The heart and the roots of the great vessels entering and leaving the heart are contained within the tough coated sac of the fibrous pericardium, which is itself a source of clinical problems.
In essence the heart is a muscular sac, with four chambers, lined with endothelium, separated by valves, and like all structures, supplied with nerves and blood vessels. Each of these components has its own specific conditions, collectively they may share problems of disease or degeneration.
The commonest cause of damage to the heart muscle is non-specific, due to interference with blood supply (ischemic heart disease).
There are numerous specific causes, the symptoms are often vague, the diagnosis difficult and the end result poor, not infrequently life is saved by a cardiac transplant. Among these causes are genetic, metabolic (amyloidosis, hemochromatosis), inflammatory (Chagas disease), endocrine (diabetes, hyperthyroidism, acromegaly), toxic (chemotherapy, alcoholism), and nutritional deficiency (Vitamin B).
The lining of the heart muscle and valves may become inflamed due to infection or non-infection causes. There is a particular problem in regard to the valves which do not have a blood supply, hence there are no mechanisms for attacking organisms that attach to them nor can antibiotics reach those organisms.
Acute endocarditis is a life-threatening condition due to invasion of the blood stream (bacteremia). Sub-acute endocarditis (SBE) is clinically more common, and is usually associated with pre-existing heart valve damage. Once established and colonizing the edge of the valve, infectious thrombi may dislodge and cause infection elsewhere in the body.
The function of the valves in the heart is like a lock in a canal, to control the flow of blood, to permit free flow at the appropriate moment, and to prevent back flow. The clinical problems with the heart valves may be because the valve is too tight (stenosis) or too loose (insufficiency leading to regurgitation). Some of these problems are congenital, some came from the now less common rheumatic fever with subsequent heart disease, some follow bacterial infection.
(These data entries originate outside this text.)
Lemma quiet_shadowed (k : Z) (s s' : @state T) (o : outcome unit) :
  quiet s s' → shadowed k s o s'.
Proof.
  intros [Hb (l & Hl & Hp)]. unfold shadowed. rewrite Hb. repeat split; try done.
  exists l. split; [done|]. rewrite Hp. intros a Ha. by apply elem_of_nil in Ha.
Qed.

Lemma shadowed_quiet (k : Z) (s s1 s2 : @state T) (o o' : outcome unit) :
  shadowed k s o s1 → quiet s1 s2 → (o' = Returns tt → o = Returns tt) →
  shadowed k s o' s2.
Proof.
  intros (Hother & Haddr & Hen & l & Hl & Hp) [Hb (l' & Hl' & Hp')] Ho.
  unfold shadowed. rewrite Hb. repeat split; try done.
  - auto.
  - exists (l ++ l'). split.
    + rewrite Hl', Hl. by rewrite app_assoc.
    + rewrite pokes_app, Hp', app_nil_r. done.
Qed.

Lemma step_over_breakpoint_shadowed (s : @state T) :
  shadowed (to_intptr (getregs (m_pid s) reg.rip)) s
    (step_over_breakpoint m_dwarf files s).1 (step_over_breakpoint m_dwarf files s).2.
Proof.
  unfold step_over_breakpoint, bind, get_pc, get_register_value, count, gets. simpl.
  set (k := to_intptr (getregs (m_pid s) reg.rip)).
  destruct (m_breakpoints s !! k) as [bp|] eqn:Hbp; simpl.
  2:{ apply quiet_shadowed, quiet_refl. }
  fold k. rewrite Hbp. simpl.
  unfold is_enabled. destruct (m_enabled bp) eqn:Hen; simpl.
  2:{ apply quiet_shadowed, quiet_refl. }
  unfold through_reference, disable, enable, bind, gets, read_memory, modify, ret. simpl.
  rewrite Hbp, Hen. simpl.
  set (s1 := set_breakpoints _ (ptrace _ s)).
  pose proof (single_step_instruction_log s1) as [Hb (l & Hl & Hp)].
  destruct (single_step_instruction m_dwarf files s1) as [o2 s2]. simpl in Hb, Hl.
  assert (m_breakpoints s2 !! k
          = Some {| m_addr := m_addr bp; m_enabled := false;
                    m_saved_data := m_saved_data bp |}) as Hk.
  { rewrite Hb. subst s1. simpl. by rewrite lookup_insert_eq. }
  assert (∀ k', k' ≠ k → m_breakpoints s2 !! k' = m_breakpoints s !! k') as Hother.
  { intros k' Hk'. rewrite Hb. subst s1. simpl. by rewrite lookup_insert_ne. }
  destruct o2 as [[]|e|ub|]; simpl.
  - rewrite Hk. simpl. repeat split; simpl.
    + intros k' Hk'. rewrite lookup_insert_ne by done. by apply Hother.
    + by rewrite lookup_insert_eq, Hbp.
    + intros _. rewrite lookup_insert_eq, Hbp. simpl. by rewrite Hen.
    + eexists. split.
      * rewrite Hl. rewrite <- !app_assoc. reflexivity.
      * simpl. rewrite pokes_app. simpl. rewrite Hp. simpl.
        intros a Ha. exists bp. split; [done|].
        apply elem_of_cons in Ha as [->|Ha]; [done|].
        apply elem_of_cons in Ha as [->|Ha]; [done|]. by apply elem_of_nil in Ha.
  - repeat split; simpl; [done | by rewrite Hk, Hbp | done |].
    eexists. split.
    + rewrite Hl. rewrite <- !app_assoc. reflexivity.
    + simpl. rewrite Hp. intros a Ha. exists bp. split; [done|].
      apply elem_of_cons in Ha as [->|Ha]; [done|]. by apply elem_of_nil in Ha.
  - repeat split; simpl; [done | by rewrite Hk, Hbp | done |].
    eexists. split.
    + rewrite Hl. rewrite <- !app_assoc. reflexivity.
    + simpl. rewrite Hp. intros a Ha. exists bp. split; [done|].
      apply elem_of_cons in Ha as [->|Ha]; [done|]. by apply elem_of_nil in Ha.
  - repeat split; simpl; [done | by rewrite Hk, Hbp | done |].
    eexists. split.
    + rewrite Hl. rewrite <- !app_assoc. reflexivity.
    + simpl. rewrite Hp. intros a Ha. exists bp. split; [done|].
      apply elem_of_cons in Ha as [->|Ha]; [done|]. by apply elem_of_nil in Ha.
Qed.

#[local] Arguments step_over_breakpoint : simpl never.
#[local] Arguments print_source_advice : simpl never.

Lemma quiet_ptrace_resume (rq : request) (s : @state T) :
  poked rq = None → quiet s (ptrace rq s).
Proof.
  intros Hrq. split; [done|]. exists [rq]. split; [done|].
  unfold pokes. simpl. by rewrite Hrq.
Qed.

Lemma shadowed_not_returned (k : Z) (s s' : @state T) (o o' : outcome unit) :
  shadowed k s o s' → o' ≠ Returns tt → shadowed k s o' s'.
Proof. intros (? & ? & ? & ?) Ho. repeat split; try done. Qed.

(** After a shadowed step, code that is quiet keeps it shadowed. *)
Lemma shadowed_then (k : Z) (c d : M state unit) (s : @state T) :
  shadowed k s (c s).1 (c s).2 →
  (∀ s1, quiet s1 (d s1).2) →
  shadowed k s (bind c (λ _, d) s).1 (bind c (λ _, d) s).2.
Proof.
  intros Hc Hd. unfold bind. destruct (c s) as [o1 s1]. simpl in Hc.
  destruct o1 as [[]|e|ub|]; simpl;
    try (eapply shadowed_not_returned; [exact Hc | done]).
  eapply shadowed_quiet; [exact Hc | apply Hd | done].
Qed.

Lemma continue_execution_shadowed (s : @state T) :
  shadowed (to_intptr (getregs (m_pid s) reg.rip)) s
    (continue_execution m_dwarf files s).1 (continue_execution m_dwarf files s).2.
Proof.
  unfold continue_execution. apply shadowed_then.
  - apply step_over_breakpoint_shadowed.
  - intros s1. unfold bind, modify. simpl.
    eapply quiet_trans; [by apply (quiet_ptrace_resume PTRACE_CONT)|].
    apply quiet_wait_for_signal.
Qed.

(** The lookup and print that end
    [single_step_instruction_with_breakpoint_check]. *)
Lemma quiet_advise_current_line (s : @state T) :
  quiet s
    ((let* pc := get_pc in
      let* line_entry := get_line_entry_from_pc m_dwarf pc in
      let* path := arrow line_entry le_path in
      let* line := arrow line_entry le_line in
      print_source_advice files path line) s).2.
Proof.
  unfold bind, get_pc, get_register_value, gets, get_line_entry_from_pc. simpl.
  destruct (find_line_entry m_dwarf _) as [it|]; simpl; [|apply quiet_refl].
  unfold arrow. destruct (it_deref it) as [e|]; simpl; [|apply quiet_refl].
  apply quiet_print_source_advice.
Qed.

(** C4: a single step issued through [step_over_breakpoint] or
    [single_step_instruction_with_breakpoint_check] touches at most the
    breakpoint at the program counter it starts from: tracee memory is
    written only at that breakpoint's address, every other entry of the
    table is unchanged, and when the call returns every breakpoint is armed
    exactly as it was before. *)
Theorem single_step_shadows_one_breakpoint (s : @state T) :
  let k := to_intptr (getregs (m_pid s) reg.rip) in
  let stepped := step_over_breakpoint m_dwarf files s in
  let checked := single_step_instruction_with_breakpoint_check m_dwarf files s in
  shadowed k s stepped.1 stepped.2 ∧ shadowed k s checked.1 checked.2 ∧
  (stepped.1 = Returns tt →
     ∀ k', m_enabled <$> m_breakpoints stepped.2 !! k'
           = m_enabled <$> m_breakpoints s !! k') ∧
  (checked.1 = Returns tt →
     ∀ k', m_enabled <$> m_breakpoints checked.2 !! k'
           = m_enabled <$> m_breakpoints s !! k').
Proof.
  intros k stepped checked.
  assert (shadowed k s checked.1 checked.2) as Hchecked.
  { subst checked. unfold single_step_instruction_with_breakpoint_check.
    unfold bind at 1 2, get_pc at 1, get_register_value at 1, count, gets. simpl. fold k.
    apply (shadowed_then k
             (if bool_decide (is_Some (m_breakpoints s !! k))
              then step_over_breakpoint m_dwarf files
              else single_step_instruction m_dwarf files)).
    - destruct (bool_decide (is_Some (m_breakpoints s !! k))).
      + apply step_over_breakpoint_shadowed.
      + pose proof (single_step_instruction_log s) as [Hb (l & Hl & Hp)].
        apply quiet_shadowed. split; [done|].
        exists (PTRACE_SINGLESTEP :: l). split; [done|]. unfold pokes. simpl. exact Hp.
    - apply quiet_advise_current_line. }
  pose proof (step_over_breakpoint_shadowed s) as Hstepped. fold k stepped in Hstepped.
  split; [done|]. split; [done|]. split.
  - intros Hret k'. destruct Hstepped as (Hother & _ & Hen & _).
    destruct (decide (k' = k)) as [->|Hne]; [by apply Hen | by rewrite Hother].
  - intros Hret k'. destruct Hchecked as (Hother & _ & Hen & _).
    destruct (decide (k' = k)) as [->|Hne]; [by apply Hen | by rewrite Hother].
Qed.

(** *** Temporary breakpoints *)

#[local] Arguments continue_execution : simpl never.

Lemma continue_execution_view (s s' : @state T) :
  continue_execution m_dwarf files s = (Returns tt, s') →
  bp_view <$> m_breakpoints s' = bp_view <$> m_breakpoints s.
Proof.
  intros Hc. pose proof (continue_execution_shadowed s) as (Hother & Haddr & Hen & _).
  rewrite Hc in Hother, Haddr, Hen. simpl in *. specialize (Hen eq_refl).
  apply map_eq. intros k'. rewrite !lookup_fmap.
  destruct (decide (k' = to_intptr (getregs (m_pid s) reg.rip))) as [->|Hne].
  - destruct (m_breakpoints s' !! _) as [b'|], (m_breakpoints s !! _) as [b|];
      simpl in *; simplify_eq; try done.
    unfold bp_view. by rewrite Haddr, Hen.
  - by rewrite Hother.
Qed.

Lemma set_breakpoint_at_address_table (a : Z) (s : @state T) :
  ∃ s' bp, set_breakpoint_at_address a s = (Returns tt, s') ∧
    m_breakpoints s' = <[a := bp]> (m_breakpoints s) ∧ bp_view bp = (a, true).
Proof.
  unfold set_breakpoint_at_address, enable, bind, read_memory, gets, modify, ret. simpl.
  eexists _, _. split; [reflexivity|]. simpl. done.
Qed.

Lemma remove_breakpoint_view (a : Z) (s s' : @state T) :
  remove_breakpoint a s = (Returns tt, s') →
  bp_view <$> m_breakpoints s' = delete a (bp_view <$> m_breakpoints s).
Proof.
  unfold remove_breakpoint, bind, gets. simpl.
  destruct (m_breakpoints s !! a) as [bp|] eqn:Hbp; [|done].
  unfold is_enabled, through_reference, disable, bind, gets, read_memory, modify, ret.
  destruct (m_enabled bp) eqn:Hen; simpl.
  - rewrite Hbp, Hen. simpl. intros [= <-]. simpl.
    by rewrite delete_insert_eq, fmap_delete.
  - intros [= <-]. simpl. by rewrite fmap_delete.
Qed.

Lemma remove_breakpoints_view (addrs : list Z) (s s' : @state T) (k : Z) :
  remove_breakpoints addrs s = (Returns tt, s') →
  (bp_view <$> m_breakpoints s') !! k
  = if decide (k ∈ addrs) then None else (bp_view <$> m_breakpoints s) !! k.
Proof.
  revert s. induction addrs as [|a addrs IH]; intros s; simpl.
  - intros [= <-]. by destruct (decide (k ∈ [])) as [?%elem_of_nil|].
  - intros Hrm. apply bind_Returns in Hrm as ([] & s1 & Ha & Hrest).
    apply remove_breakpoint_view in Ha. rewrite (IH _ Hrest), Ha.
    destruct (decide (k ∈ addrs)) as [Hin|Hnin].
    + rewrite decide_True; [done | by right].
    + destruct (decide (k = a)) as [->|Hne].
      * rewrite decide_True; [|by left]. by rewrite lookup_delete_eq.
      * rewrite decide_False; [by rewrite lookup_delete_ne|].
        intros [->|?]%elem_of_cons; done.
Qed.

Lemma temporaries_add (added : list Z) (s s1 s2 : @state T) (a : Z) (bp : breakpoint) :
  temporaries added s s1 →
  m_breakpoints s1 !! a = None →
  m_breakpoints s2 = <[a := bp]> (m_breakpoints s1) →
  temporaries (added ++ [a]) s s2.
Proof.
  intros (Hnd & Hfree & Hin & Hout) Ha Hs2.
  assert (a ∉ added) as Hna.
  { intros Hin'. apply Hin in Hin' as [? ?]. congruence. }
  repeat split.
  - apply NoDup_app. repeat split; [done | | apply NoDup_singleton].
    intros k Hk ->%list_elem_of_singleton. done.
  - intros k [Hk| ->%list_elem_of_singleton]%elem_of_app; [by apply Hfree|].
    rewrite <- Hout by done. done.
  - intros k [Hk| ->%list_elem_of_singleton]%elem_of_app; rewrite Hs2.
    + destruct (decide (k = a)) as [->|Hne]; [done|].
      rewrite lookup_insert_ne by done. by apply Hin.
    + rewrite lookup_insert_eq. by eexists.
  - intros k Hk. rewrite Hs2. rewrite not_elem_of_app in Hk. destruct Hk as [Hk Hka].
    rewrite lookup_insert_ne; [by apply Hout|]. intros ->. apply Hka. by left.
Qed.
A condition of the valves between left ventricle and atrium, designated mitral valve prolapse, is reported variously as very common, or moderately uncommon, and of no clinical significance or with an associated 20% mortality rate.
Correction of valvular stenosis by digital stretching was among the earliest venture in open heart surgery, where the real advance was not in surgery so much as in anesthesia.
The form of disease of the heart associated with the “silent killer” raised blood pressure (hypertension). Called silent killer because the patient may be unaware of the problem, and never seek care.
The condition of the heart arises with the attempt to cope with the increased “after-load” the force necessary to drive blood through the altered vascular system. In the early stages there are neither symptoms nor signs; in the later stages as the heart fails to keep up with the increased effort there is pain due to insufficiency of coronary artery perfusion, the neck veins enlarge due to back pressure, and the left ventricle is seen on X-ray to be enlarged giving the heart a “boot-shaped” appearance.
This is the end result of several possible conditions; the heart can no longer serve its functions of sending blood to the lungs to get oxygenated, and sending the oxygenated blood to the body. The veins swell, fluid accumulates in the body cavities (ascites), and the tissue fluid is not cleared. The body becomes grossly swollen (anasarca) particularly in dependant areas, the legs edematous if seated, over the sacrum if confined to bed
From the practical standpoint, Coronary Artery Disease is synonymous with Coronary Artery Atherosclerosis, but from the pathologist’s point of view, important other conditions are overlooked in that context.